Action item: Transcribe, verbatim, every line from the start of the entries through the line that contains "From S2P Require Import Parse."; include both boundary lines and omit all others.

· · · ·

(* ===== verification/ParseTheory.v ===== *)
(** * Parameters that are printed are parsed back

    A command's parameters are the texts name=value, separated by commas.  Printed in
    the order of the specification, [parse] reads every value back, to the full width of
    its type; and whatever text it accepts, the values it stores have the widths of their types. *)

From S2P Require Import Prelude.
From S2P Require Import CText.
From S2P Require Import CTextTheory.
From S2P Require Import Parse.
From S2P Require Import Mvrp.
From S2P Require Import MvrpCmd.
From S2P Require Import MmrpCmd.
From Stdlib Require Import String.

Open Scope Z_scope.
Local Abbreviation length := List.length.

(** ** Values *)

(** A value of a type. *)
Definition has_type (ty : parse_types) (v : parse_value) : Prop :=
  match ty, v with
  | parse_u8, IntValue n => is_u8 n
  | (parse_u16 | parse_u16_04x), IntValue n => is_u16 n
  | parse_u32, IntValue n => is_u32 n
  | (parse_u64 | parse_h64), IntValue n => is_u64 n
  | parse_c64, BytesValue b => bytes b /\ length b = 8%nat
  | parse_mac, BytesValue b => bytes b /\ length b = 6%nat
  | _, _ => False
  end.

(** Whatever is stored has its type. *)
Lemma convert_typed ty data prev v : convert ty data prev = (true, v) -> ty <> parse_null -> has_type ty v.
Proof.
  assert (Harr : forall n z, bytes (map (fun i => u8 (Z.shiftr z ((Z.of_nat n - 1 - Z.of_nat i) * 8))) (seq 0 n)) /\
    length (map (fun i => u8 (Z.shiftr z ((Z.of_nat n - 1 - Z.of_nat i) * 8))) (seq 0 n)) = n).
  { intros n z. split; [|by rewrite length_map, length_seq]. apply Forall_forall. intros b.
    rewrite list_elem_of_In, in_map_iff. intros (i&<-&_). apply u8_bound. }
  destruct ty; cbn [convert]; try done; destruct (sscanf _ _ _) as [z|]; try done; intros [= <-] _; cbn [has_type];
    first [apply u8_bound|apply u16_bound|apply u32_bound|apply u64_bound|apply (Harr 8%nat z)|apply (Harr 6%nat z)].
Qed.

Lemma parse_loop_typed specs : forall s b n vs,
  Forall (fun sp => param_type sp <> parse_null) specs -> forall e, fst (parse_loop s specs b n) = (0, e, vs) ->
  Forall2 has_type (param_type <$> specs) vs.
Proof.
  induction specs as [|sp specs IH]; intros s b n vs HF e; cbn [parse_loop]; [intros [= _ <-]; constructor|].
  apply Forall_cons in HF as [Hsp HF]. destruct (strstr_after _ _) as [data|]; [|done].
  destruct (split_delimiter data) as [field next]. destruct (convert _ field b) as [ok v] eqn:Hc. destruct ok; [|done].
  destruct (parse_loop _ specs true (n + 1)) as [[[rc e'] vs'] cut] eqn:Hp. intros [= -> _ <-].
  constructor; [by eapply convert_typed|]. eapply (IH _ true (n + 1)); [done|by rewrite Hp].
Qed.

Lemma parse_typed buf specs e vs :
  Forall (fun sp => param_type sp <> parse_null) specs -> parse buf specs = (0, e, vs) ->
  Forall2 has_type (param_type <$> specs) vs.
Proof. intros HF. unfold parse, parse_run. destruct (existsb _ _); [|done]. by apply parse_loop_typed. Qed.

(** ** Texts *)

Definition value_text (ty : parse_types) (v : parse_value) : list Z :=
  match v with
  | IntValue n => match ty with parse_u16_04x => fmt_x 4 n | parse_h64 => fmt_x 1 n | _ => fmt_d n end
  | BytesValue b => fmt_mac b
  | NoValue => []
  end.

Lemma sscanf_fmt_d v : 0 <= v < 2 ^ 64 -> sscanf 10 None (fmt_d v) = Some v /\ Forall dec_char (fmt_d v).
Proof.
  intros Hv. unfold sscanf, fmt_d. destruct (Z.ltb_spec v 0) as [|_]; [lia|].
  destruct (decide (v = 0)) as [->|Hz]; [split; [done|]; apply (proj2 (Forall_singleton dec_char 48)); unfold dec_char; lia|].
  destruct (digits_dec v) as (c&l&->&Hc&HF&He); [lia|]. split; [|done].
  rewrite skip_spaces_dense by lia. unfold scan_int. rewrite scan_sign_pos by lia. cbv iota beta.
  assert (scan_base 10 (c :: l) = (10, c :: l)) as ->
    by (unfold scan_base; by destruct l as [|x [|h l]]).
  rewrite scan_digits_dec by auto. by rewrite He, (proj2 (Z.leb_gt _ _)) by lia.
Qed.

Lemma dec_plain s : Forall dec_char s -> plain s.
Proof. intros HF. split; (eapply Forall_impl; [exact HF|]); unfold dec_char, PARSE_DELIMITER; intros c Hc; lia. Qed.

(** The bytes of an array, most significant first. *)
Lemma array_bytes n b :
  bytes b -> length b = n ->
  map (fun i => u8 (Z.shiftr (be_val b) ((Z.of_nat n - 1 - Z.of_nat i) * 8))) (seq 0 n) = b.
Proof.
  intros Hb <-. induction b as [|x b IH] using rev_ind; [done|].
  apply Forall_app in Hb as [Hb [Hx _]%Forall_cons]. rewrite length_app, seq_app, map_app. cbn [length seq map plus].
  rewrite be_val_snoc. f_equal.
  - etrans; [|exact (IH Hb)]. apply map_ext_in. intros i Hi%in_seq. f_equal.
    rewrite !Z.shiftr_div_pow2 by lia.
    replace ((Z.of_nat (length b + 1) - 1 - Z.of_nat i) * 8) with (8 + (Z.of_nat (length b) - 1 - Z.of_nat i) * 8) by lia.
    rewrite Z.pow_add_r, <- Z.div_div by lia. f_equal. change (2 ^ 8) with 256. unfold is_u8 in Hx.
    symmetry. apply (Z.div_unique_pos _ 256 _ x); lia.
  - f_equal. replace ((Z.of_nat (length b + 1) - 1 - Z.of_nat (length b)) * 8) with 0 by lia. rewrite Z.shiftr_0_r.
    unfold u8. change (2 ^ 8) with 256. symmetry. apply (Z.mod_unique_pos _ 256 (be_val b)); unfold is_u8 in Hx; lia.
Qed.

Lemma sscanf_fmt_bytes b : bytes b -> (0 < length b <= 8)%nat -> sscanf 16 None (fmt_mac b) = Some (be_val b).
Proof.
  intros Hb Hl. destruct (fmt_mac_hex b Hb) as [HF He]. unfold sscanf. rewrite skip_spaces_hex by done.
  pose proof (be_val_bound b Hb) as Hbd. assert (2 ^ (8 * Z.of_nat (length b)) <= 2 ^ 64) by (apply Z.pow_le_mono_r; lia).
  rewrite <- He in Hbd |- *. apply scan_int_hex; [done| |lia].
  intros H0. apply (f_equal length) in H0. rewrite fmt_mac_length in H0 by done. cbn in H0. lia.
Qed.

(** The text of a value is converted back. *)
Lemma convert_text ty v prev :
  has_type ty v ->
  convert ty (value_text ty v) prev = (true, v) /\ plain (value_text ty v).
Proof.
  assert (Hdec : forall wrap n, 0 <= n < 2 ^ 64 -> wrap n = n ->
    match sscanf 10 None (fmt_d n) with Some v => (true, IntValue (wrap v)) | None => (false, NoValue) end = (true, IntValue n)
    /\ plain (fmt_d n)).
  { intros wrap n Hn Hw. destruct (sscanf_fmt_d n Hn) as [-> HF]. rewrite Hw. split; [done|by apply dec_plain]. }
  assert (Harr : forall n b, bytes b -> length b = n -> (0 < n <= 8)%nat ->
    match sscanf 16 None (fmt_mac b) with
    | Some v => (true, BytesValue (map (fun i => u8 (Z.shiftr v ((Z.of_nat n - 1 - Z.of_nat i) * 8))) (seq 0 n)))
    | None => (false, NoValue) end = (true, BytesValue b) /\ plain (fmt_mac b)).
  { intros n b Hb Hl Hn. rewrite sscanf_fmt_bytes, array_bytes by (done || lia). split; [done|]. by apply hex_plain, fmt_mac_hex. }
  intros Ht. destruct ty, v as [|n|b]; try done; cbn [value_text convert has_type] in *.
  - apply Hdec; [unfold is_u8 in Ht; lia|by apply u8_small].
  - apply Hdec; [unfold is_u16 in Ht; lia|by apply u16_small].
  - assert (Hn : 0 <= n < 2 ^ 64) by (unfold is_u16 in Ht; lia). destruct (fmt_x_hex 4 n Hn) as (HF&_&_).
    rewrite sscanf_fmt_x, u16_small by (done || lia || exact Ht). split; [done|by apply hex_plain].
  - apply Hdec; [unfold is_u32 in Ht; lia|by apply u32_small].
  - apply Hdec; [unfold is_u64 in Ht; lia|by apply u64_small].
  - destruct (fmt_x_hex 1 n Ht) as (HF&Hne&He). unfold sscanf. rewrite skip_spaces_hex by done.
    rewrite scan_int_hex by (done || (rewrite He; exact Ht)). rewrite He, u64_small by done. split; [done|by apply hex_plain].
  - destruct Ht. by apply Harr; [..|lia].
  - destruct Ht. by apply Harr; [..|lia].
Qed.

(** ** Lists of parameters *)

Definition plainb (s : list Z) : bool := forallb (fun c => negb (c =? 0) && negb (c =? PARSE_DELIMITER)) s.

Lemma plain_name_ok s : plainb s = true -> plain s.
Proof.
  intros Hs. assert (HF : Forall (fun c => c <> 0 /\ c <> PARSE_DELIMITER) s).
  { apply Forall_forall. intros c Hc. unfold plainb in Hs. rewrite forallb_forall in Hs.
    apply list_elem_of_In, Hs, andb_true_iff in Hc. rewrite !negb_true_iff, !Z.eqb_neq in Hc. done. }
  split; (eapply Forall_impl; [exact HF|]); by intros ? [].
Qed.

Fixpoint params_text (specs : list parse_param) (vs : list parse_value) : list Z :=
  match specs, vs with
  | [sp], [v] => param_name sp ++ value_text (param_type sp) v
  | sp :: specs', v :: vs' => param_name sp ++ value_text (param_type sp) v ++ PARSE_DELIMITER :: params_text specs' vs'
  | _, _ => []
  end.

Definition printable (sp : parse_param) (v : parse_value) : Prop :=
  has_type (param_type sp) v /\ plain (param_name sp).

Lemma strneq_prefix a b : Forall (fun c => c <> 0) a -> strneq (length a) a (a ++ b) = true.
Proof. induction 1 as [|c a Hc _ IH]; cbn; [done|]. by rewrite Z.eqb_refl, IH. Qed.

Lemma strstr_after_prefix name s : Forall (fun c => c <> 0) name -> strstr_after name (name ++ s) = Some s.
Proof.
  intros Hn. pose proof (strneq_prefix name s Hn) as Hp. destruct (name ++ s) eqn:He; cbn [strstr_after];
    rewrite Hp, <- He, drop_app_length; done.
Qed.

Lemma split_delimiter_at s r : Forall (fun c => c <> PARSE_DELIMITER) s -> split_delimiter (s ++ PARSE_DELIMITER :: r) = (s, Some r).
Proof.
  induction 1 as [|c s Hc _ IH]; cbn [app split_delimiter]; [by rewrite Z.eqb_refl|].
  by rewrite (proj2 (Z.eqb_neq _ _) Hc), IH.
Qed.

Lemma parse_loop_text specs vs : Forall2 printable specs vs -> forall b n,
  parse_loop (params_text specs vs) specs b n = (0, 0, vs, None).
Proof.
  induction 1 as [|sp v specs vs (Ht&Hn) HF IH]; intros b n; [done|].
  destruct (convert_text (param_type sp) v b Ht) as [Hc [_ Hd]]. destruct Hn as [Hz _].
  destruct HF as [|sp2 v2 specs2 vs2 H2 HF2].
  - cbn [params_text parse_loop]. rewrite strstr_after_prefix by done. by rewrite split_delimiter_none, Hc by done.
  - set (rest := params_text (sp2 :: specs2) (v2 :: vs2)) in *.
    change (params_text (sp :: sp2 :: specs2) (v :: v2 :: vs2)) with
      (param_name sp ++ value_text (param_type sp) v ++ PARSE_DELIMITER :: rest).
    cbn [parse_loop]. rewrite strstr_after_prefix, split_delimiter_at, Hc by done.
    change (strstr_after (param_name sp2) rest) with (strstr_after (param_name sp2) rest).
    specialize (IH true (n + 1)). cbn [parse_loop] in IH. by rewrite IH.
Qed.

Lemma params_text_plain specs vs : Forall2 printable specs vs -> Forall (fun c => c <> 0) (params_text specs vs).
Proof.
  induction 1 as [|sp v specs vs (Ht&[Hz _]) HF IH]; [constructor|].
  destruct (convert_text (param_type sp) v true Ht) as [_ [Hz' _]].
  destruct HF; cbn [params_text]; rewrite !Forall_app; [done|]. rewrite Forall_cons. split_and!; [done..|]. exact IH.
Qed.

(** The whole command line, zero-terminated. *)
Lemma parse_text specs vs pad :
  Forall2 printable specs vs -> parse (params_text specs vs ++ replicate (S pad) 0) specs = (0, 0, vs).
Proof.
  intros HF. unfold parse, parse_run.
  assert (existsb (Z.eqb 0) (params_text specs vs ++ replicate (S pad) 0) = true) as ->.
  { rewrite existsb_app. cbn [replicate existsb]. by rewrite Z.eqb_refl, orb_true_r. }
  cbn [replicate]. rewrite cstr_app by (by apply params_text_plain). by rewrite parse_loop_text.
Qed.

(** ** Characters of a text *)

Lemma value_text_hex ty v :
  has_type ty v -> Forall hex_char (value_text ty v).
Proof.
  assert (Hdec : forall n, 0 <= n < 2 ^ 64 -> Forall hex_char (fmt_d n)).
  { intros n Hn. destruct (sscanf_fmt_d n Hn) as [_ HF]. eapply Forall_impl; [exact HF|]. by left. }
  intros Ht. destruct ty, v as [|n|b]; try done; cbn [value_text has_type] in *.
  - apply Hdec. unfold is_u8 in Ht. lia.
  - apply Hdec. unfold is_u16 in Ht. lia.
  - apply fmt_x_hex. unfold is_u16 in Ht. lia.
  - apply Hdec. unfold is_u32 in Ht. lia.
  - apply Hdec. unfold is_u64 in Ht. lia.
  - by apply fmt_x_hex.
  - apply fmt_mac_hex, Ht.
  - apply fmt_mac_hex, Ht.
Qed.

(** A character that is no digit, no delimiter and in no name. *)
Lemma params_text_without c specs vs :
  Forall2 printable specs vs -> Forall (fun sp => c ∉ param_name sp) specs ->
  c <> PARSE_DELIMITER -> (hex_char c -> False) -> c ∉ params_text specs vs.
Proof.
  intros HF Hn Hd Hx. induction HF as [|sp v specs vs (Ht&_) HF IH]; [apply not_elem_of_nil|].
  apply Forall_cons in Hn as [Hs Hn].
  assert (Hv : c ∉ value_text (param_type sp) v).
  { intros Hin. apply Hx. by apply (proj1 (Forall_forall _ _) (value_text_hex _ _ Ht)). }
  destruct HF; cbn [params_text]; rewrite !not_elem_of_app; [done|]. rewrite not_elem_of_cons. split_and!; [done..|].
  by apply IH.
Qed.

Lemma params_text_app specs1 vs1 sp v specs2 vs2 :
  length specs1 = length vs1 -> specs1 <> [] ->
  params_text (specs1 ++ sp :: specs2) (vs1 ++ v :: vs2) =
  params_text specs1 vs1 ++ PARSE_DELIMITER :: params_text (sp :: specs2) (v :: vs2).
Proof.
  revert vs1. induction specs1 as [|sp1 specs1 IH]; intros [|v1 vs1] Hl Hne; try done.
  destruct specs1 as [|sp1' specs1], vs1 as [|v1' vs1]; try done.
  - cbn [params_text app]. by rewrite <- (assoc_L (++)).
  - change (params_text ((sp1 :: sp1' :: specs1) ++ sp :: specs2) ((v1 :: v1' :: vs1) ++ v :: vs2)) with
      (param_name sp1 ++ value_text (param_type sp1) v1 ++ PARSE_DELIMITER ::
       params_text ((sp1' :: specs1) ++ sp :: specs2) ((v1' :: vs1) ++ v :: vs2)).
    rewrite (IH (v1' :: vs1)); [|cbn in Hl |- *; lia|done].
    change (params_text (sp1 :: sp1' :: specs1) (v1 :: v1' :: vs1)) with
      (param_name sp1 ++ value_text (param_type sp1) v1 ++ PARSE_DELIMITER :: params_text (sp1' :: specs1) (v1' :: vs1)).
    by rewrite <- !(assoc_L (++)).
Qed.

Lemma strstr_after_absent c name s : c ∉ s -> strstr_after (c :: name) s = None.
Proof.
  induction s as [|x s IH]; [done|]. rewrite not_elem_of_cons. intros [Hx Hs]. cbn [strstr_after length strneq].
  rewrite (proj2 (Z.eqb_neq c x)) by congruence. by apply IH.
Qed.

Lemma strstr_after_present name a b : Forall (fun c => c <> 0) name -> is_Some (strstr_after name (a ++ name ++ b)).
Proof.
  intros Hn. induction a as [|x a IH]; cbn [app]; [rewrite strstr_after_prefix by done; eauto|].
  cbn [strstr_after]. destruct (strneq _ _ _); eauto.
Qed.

· · · ·

Reply:
(* ===== verification/ParseTheory.v ===== *)
(** * Parameters that are printed are parsed back

    A command's parameters are the texts name=value, separated by commas.  Printed in
    the order of the specification, [parse] reads every value back, to the full width of
    its type; and whatever text it accepts, the values it stores have the widths of their types. *)

From S2P Require Import Prelude.
From S2P Require Import CText.
From S2P Require Import CTextTheory.
From S2P Require Import Parse.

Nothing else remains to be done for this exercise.